Asked if he could give a guarantee the mine would be redeveloped, he said: “No, I cannot.”
Mr Weatherill tried to maintain a positive message, but conceded the current model planned for the expansion “does not work”.. they are not able to advance a time when the technology will be proven, nor are they able to give us certainty about whether the technology will be capable of being proven, and therefore they will not be in a position to give us certainty about when the mine proceeds.”…
Mr Weatherill said that after his meeting yesterday, any future expansion was even further away than he had previously thought……
The opposition said all of the government’s tough-talking about BHP meeting its December deadline to go-ahead with the expansion and the project’s benefits for the state, had proven to be “bluff and bluster”. http://www.theaustralian.com.au/national-affairs/kloppers-bleak-olympic-hopes/story-fn59niix-1226464289847
BHP talking about leaching methods for Olympic Dam uranium mine
AUDIO No guarantee for Olympic Dam mine expansion ABC Radio P.M. http://www.abc.net.au/pm/content/2012/s3581996.htm Nicola Gage reported this story Sept 3 2012,
“……NICOLA GAGE: Mr Weatherill says he was informed on the different technologies BHP are looking into. That included new forms of conveyor belts, and the potential use of heap leach technology.
JAY WEATHERILL: Which has been investigated in laboratories and is, over a period of six years, has been scaled up to a certain size in terms of tests, but needs to be tested further to see whether it can be brought to scale and be used for full production.
NICOLA GAGE: Heap leach technology was flagged as an alternative extraction option in BHP’s original environmental impact statement in May 2009. The company already uses it in South America.
Professor Bill Skinner specialises in environmental surface science at the University of South Australia.
BILL SKINNER: There is a precedent for heap leaching technology in Australia, so it’s not exactly a unique process in Australia.
NICOLA GAGE: While it might be considered a new technology in the public arena, the process has been around for years. But Professor Skinner says difficulties with constancy made it expensive.
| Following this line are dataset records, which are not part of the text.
Lemma remove_lookup l m pl : remove_places l m !! pl = if decide (pl ∈ l) then None else m !! pl.
Proof.
  induction l as [|pl' l IH]; [done|]. cbn [remove_places foldr]. destruct (decide (pl = pl')) as [->|Hne].
  - rewrite lookup_delete_eq. by rewrite decide_True by (apply elem_of_cons; by left).
  - rewrite lookup_delete_ne by done. unfold remove_places in IH. rewrite IH. apply decide_ext. rewrite elem_of_cons. naive_solver.
Qed.

Lemma holders_remove a l m : NoDup l →
  size (holders a m) = (extra a (member_values m l) + size (holders a (remove_places l m)))%nat.
Proof.
  induction 1 as [|pl l Hpl _ IH]; [done|]. rewrite IH. pose proof (remove_lookup l m pl) as Hs. rewrite decide_False in Hs by done.
  unfold member_values, remove_places in *. cbn [omap list_omap foldr]. destruct (m !! pl) as [p|] eqn:Ep.
  - rewrite (holders_delete a pl p (foldr delete m l)) by done. rewrite extra_cons. lia.
  - by rewrite (delete_id (foldr delete m l)).
Qed.

Lemma member_places_spec a o pl : pl ∈ member_places a o ↔ ∃ i, pl = Member a i ∧ (i < so_members o)%nat.
Proof.
  unfold member_places. rewrite list_elem_of_fmap. setoid_rewrite elem_of_reverse. setoid_rewrite elem_of_seq. naive_solver lia.
Qed.
Lemma member_places_NoDup a o : NoDup (member_places a o).
Proof. unfold member_places. apply NoDup_fmap_2; [by intros ?? [= ->]|]. rewrite reverse_Permutation. apply NoDup_seq. Qed.

(** A write to a member has a reference to its object. *)
Lemma held_writes_ref a i l : held_writes l → (0 < sum_list_with (work_write (Member a i)) l)%nat →
  (0 < sum_list_with (work_ref a) l)%nat.
Proof.
  induction l as [|w l IH]; cbn [sum_list_with]; [lia|]. intros Hh Hw. pose proof (held_writes_tail _ _ Hh) as Ht.
  unfold work_write at 1 in Hw. destruct (writes_to (Member a i) w) eqn:Ew; [|specialize (IH Ht); lia].
  destruct w as [p|b|pl p]; [done|done|]. cbn in Ew. apply bool_decide_eq_true in Ew. subst pl. destruct Hh as [Hh _].
  destruct l as [|[p'|b|pl [b|]] l]; try done. subst b. cbn. rewrite is_ref_self. lia.
Qed.

Lemma total_exists f ts : (0 < total f ts)%nat → ∃ t l, ts !! t = Some l ∧ (0 < sum_list_with f l)%nat.
Proof.
  induction ts as [|l ts IH]; [by cbn; lia|]. rewrite total_cons. intros H.
  destruct (decide (0 < sum_list_with f l)%nat) as [Hl|Hl]; [by exists 0%nat, l|].
  destruct IH as (t & l' & Ht & Hl'); [lia|]. by exists (S t), l'.
Qed.

Lemma writers_known a i E s : Forall held_writes (threads s) → (0 < writers (Member a i) s)%nat → (0 < known a E s)%nat.
Proof.
  intros Hh Hw. destruct (total_exists _ _ Hw) as (t & l & Ht & Hl).
  pose proof (held_writes_ref a i l (Forall_lookup_1 _ _ _ _ Hh Ht) Hl). pose proof (known_work a E s t l Ht). lia.
Qed.

Lemma delete_step n t a l s : store_inv n [] s → threads s !! t = Some (Delete a :: l) →
  ∃ s', do_work t (Delete a) l s = Ok s' ∧ store_inv n [] s'.
Proof.
  intros Hi Ht. pose proof (Forall_lookup_1 _ _ _ _ (si_writes _ _ _ Hi) Ht) as Hh.
  assert (Hd : (1 ≤ deletions a s)%nat).
  { pose proof (total_pos (work_delete a) _ _ _ Ht) as Hd. cbn in Hd. rewrite decide_True in Hd by done. unfold deletions. lia. }
  cbn [do_work]. destruct (objects s !! a) as [o|] eqn:Ho; [|destruct (si_dead _ _ _ Hi a Ho); lia].
  destruct (si_live _ _ _ Hi a o Ho) as (Hc & _ & Hd1). destruct (decide (dying a [] s)) as [[Hz Hheld]|]; [|lia].
  rewrite Hc, Hz. cbn [negb Z.of_nat Z.eqb].
  set (pls := member_places a o). set (l' := (RemoveReference <$> member_values (places s) pls) ++ l).
  eexists. split; [done|]. set (s' := mkStore _ _ _ _ _).
  assert (Hvals : ∀ b, sum_list_with (work_ref b) (RemoveReference <$> member_values (places s) pls) = extra b (member_values (places s) pls)).
  { intros b. induction (member_values (places s) pls) as [|p ps IH]; [done|]. cbn. by rewrite IH. }
  assert (Hsum : ∀ f l0, (∀ p, f (RemoveReference p) = 0%nat) → sum_list_with f ((RemoveReference <$> l0) ++ l) = sum_list_with f l).
  { intros f l0 Hf. induction l0 as [|p ps IH]; [done|]. cbn. by rewrite Hf, IH. }
  assert (Ek : ∀ b, known b [] s' = known b [] s).
  { intros b. unfold known, references, s'. cbn [places threads]. pose proof (total_tasks_insert (work_ref b) _ _ _ l' Ht) as He.
    pose proof (holders_remove b pls (places s) (member_places_NoDup a o)). unfold l' in He. rewrite sum_with_app, Hvals in He.
    cbn [sum_list_with work_ref] in He. unfold l'. lia. }
  assert (Ed : ∀ b, (deletions b s' + (if decide (b = a) then 1 else 0) = deletions b s)%nat).
  { intros b. unfold deletions, s'. cbn [threads]. pose proof (total_tasks_insert (work_delete b) _ _ _ l' Ht) as He. unfold l' in *.
    rewrite Hsum in He by done. cbn in He. lia. }
  assert (Ew : ∀ pl, writers pl s' = writers pl s).
  { intros pl. unfold writers, s'. cbn [threads]. pose proof (total_tasks_insert (work_write pl) _ _ _ l' Ht) as He. unfold l' in *.
    rewrite Hsum in He by done. cbn in He. lia. }
  assert (Ep : ∀ pl, placed pl s' = if decide (pl ∈ pls) then 0%nat else placed pl s).
  { intros pl. unfold placed, s'. cbn [places]. pose proof (remove_lookup pls (places s) pl) as Hl. fold pls.
    destruct (decide (pl ∈ pls)); rewrite Hl.
    - by rewrite decide_False by (by intros [? ?]).
    - done. }
  assert (Edead : ∀ b, objects s' !! b = if decide (b = a) then None else objects s !! b).
  { intros b. unfold s'. cbn. case_decide as Hb; [subst; by rewrite lookup_delete_eq|by rewrite lookup_delete_ne]. }
  split.
  - intros b ob. rewrite Edead. case_decide as Hb; [done|]. intros Hob. destruct (si_live _ _ _ Hi b ob Hob) as (H1 & H2 & H3).
    specialize (Ed b). rewrite (decide_False (P := b = a)) in Ed by done. rewrite Ek. split_and!; [done|done|].
    replace (deletions b s') with (deletions b s) by lia. rewrite H3. apply decide_ext. unfold dying. by rewrite Ek.
  - intros b. rewrite Edead, Ek. specialize (Ed b). case_decide as Hb; [subst b; intros _; split; [done|lia]|].
    intros Hob. destruct (si_dead _ _ _ Hi b Hob). lia.
  - intros b. rewrite Ek. apply (si_held _ _ _ Hi).
  - intros pl. rewrite Ew, Ep. intros Hp.
    assert (Hok : member_ok pl s) by (apply (si_members _ _ _ Hi); destruct (decide (pl ∈ pls)); lia).
    destruct pl as [v|b i]; [done|]. destruct Hok as (ob & Hob & Hlt). exists ob. rewrite Edead. split; [|done].
    destruct (decide (b = a)) as [Hb|Hb]; [|done]. subst b. rewrite Ho in Hob. injection Hob as <-. exfalso.
    rewrite decide_True in Hp by (apply member_places_spec; by exists i).
    assert (0 < known a [] s)%nat; [|lia]. apply (writers_known a i [] s (si_writes _ _ _ Hi)). lia.
  - intros pl. rewrite Ew, Ep. pose proof (si_writers _ _ _ Hi pl). case_decide; lia.
  - unfold s'. cbn. apply Forall_insert; [exact (si_writes _ _ _ Hi)|]. apply held_writes_tail in Hh.
    clear -Hh. unfold l'. by induction (member_values (places s) pls).
  - unfold s'. cbn. apply NoDup_app. split_and!; [exact (si_deleted _ _ _ Hi)| |apply NoDup_singleton].
    intros b Hb ->%list_elem_of_singleton. apply (si_gone _ _ _ Hi) in Hb as [Hb _]. by rewrite Ho in Hb.
  - intros b. rewrite Edead. change (held s') with (held s). unfold s'. cbn [deleted]. rewrite elem_of_app, list_elem_of_singleton, (si_gone _ _ _ Hi).
    case_decide; naive_solver.
Qed.

(** *** Every event *)

Lemma no_writers pl s : existsb (existsb (writes_to pl)) (threads s) = false → writers pl s = 0%nat.
Proof.
  intros He. destruct (decide (writers pl s = 0%nat)) as [|Hne]; [done|]. exfalso.
  destruct (total_exists (work_write pl) (threads s)) as (t & l & Ht & Hl); [unfold writers in Hne; lia|].
  assert (Hex : existsb (writes_to pl) l = true).
  { clear -Hl. induction l as [|w l IH]; cbn in *; [lia|]. unfold work_write in Hl at 1. destruct (writes_to pl w); [done|]. by apply IH. }
  assert (existsb (existsb (writes_to pl)) (threads s) = true); [|congruence].
  apply existsb_exists. exists l. split; [|done]. apply list_elem_of_In. by eapply list_elem_of_lookup_2.
Qed.

Lemma construct_inv n v p s : Z.of_nat (S n) < 2 ^ 32 → store_inv n [] s → may_refer p s = true → unused (Variable_ v) s = true →
  ∃ s', construct v p s = Ok s' ∧ store_inv (S n) [] s'.
Proof.
  intros Hn Hi Hp Hu. apply andb_true_iff in Hu as [Hu%bool_decide_eq_true Hw%negb_true_iff].
  destruct (refer_inv n [] p s Hn Hi Hp) as (s1 & E1 & Hi1 & Epl & Eth). unfold construct. rewrite E1. eexists. split; [done|].
  apply (place_in (S n) [] (Variable_ v) p s1); [done|by rewrite Epl| |done]. unfold writers. rewrite Eth. by apply no_writers.
Qed.

Lemma one_write_le pl w p : (sum_list_with (work_write pl) [RemoveReference w; Write pl p] ≤ 1)%nat.
Proof. cbn. unfold work_write. case_match; lia. Qed.
Lemma one_write_ne pl pl' w p : pl ≠ pl' → (sum_list_with (work_write pl) [RemoveReference w; Write pl' p] ≤ 0)%nat.
Proof. intros Hne. cbn. unfold work_write. cbn. by rewrite bool_decide_eq_false_2. Qed.

Lemma assign_inv n t v old p s : Z.of_nat (S n) < 2 ^ 32 → store_inv n [] s → may_refer p s = true → threads s !! t = Some [] →
  places s !! Variable_ v = Some old → ∃ s', assign t [Variable_ v] old p [Write (Variable_ v) p] s = Ok s' ∧ store_inv (S n) [] s'.
Proof.
  intros Hn Hi Hp Ht Hv. destruct (refer_inv n [] p s Hn Hi Hp) as (s1 & E1 & Hi1 & Epl & Eth). unfold assign. rewrite E1.
  eexists. split; [done|]. rewrite <- Epl in Hv. rewrite <- Eth in Ht. destruct (place_out _ _ _ _ _ Hi1 Hv) as [Hi2 Hw2].
  cbn [remove_places foldr]. eapply (work_inv _ _ [] _ t []); [exact Hi2|exact Ht| |done| |done].
  - intros a. cbn. lia.
  - intros pl. destruct (decide (pl = Variable_ v)) as [->|Hne]; [right|left; by apply one_write_ne].
    rewrite Hw2, placed_delete, decide_True by done. split; [|done]. split; [done|]. apply one_write_le.
Qed.

Lemma holder_may_refer pl a s : places s !! pl = Some (Some a) → may_refer (Some a) s = true.
Proof.
  intros Hpl. unfold may_refer. apply orb_true_iff. right. apply bool_decide_eq_true. intros E.
  pose proof (holders_pos a pl _ Hpl) as Hp. rewrite E, map_size_empty in Hp. lia.
Qed.
Lemma place_may_refer pl p s : places s !! pl = Some p → may_refer p s = true.
Proof. destruct p as [a|]; [apply holder_may_refer|done]. Qed.

Lemma null_lookup l m pl : null_places l m !! pl = if decide (pl ∈ l) then Some None else m !! pl.
Proof.
  induction l as [|pl' l IH]; [done|]. cbn [null_places foldr]. destruct (decide (pl = pl')) as [->|Hne].
  - rewrite lookup_insert_eq. by rewrite decide_True by (apply elem_of_cons; by left).
  - rewrite lookup_insert_ne by done. unfold null_places in IH. rewrite IH. apply decide_ext. rewrite elem_of_cons. naive_solver.
Qed.
Lemma holders_null a l m : NoDup l → (∀ pl, pl ∈ l → m !! pl = None) → size (holders a (null_places l m)) = size (holders a m).
Proof.
  induction 1 as [|pl l Hpl _ IH]; [done|]. intros Hl. cbn [null_places foldr]. rewrite holders_insert.
  - unfold null_places in IH. rewrite IH; [done|]. intros ??. apply Hl, elem_of_cons. by right.
  - pose proof (null_lookup l m pl) as Hn. rewrite decide_False in Hn by done. unfold null_places in Hn. rewrite Hn. apply Hl, elem_of_cons. by left.
Qed.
BILL SKINNER: In the last few years, quite a lot more has been learned about the process that goes on inside a heap leach, and how one treats the ore in order to make sure that one heap behaves very similar to another, and sort of keep reproducibility up, because after all, that reproducibility of the process governs the constant, if you like, valuable recovery from those heaps.
NICOLA GAGE: Questions have been raised about whether another environmental impact statement would be needed with any future expansion. Premier Jay Weatherill.
JAY WEATHERILL: Because we don’t know what the technology is, it’s, it becomes difficult for us to make an assessment about whether there is any additional environment risk. We know that there are some leaching technologies that are used in different parts of the state, but on the face of it, yes, they do raise environmental issues. So, of course, there’s the feasibility of the technology, but then there’s the environmental approvals that may go with that.
NICOLA GAGE: The company’s 15,000-page environmental impact statement expires in 2016. …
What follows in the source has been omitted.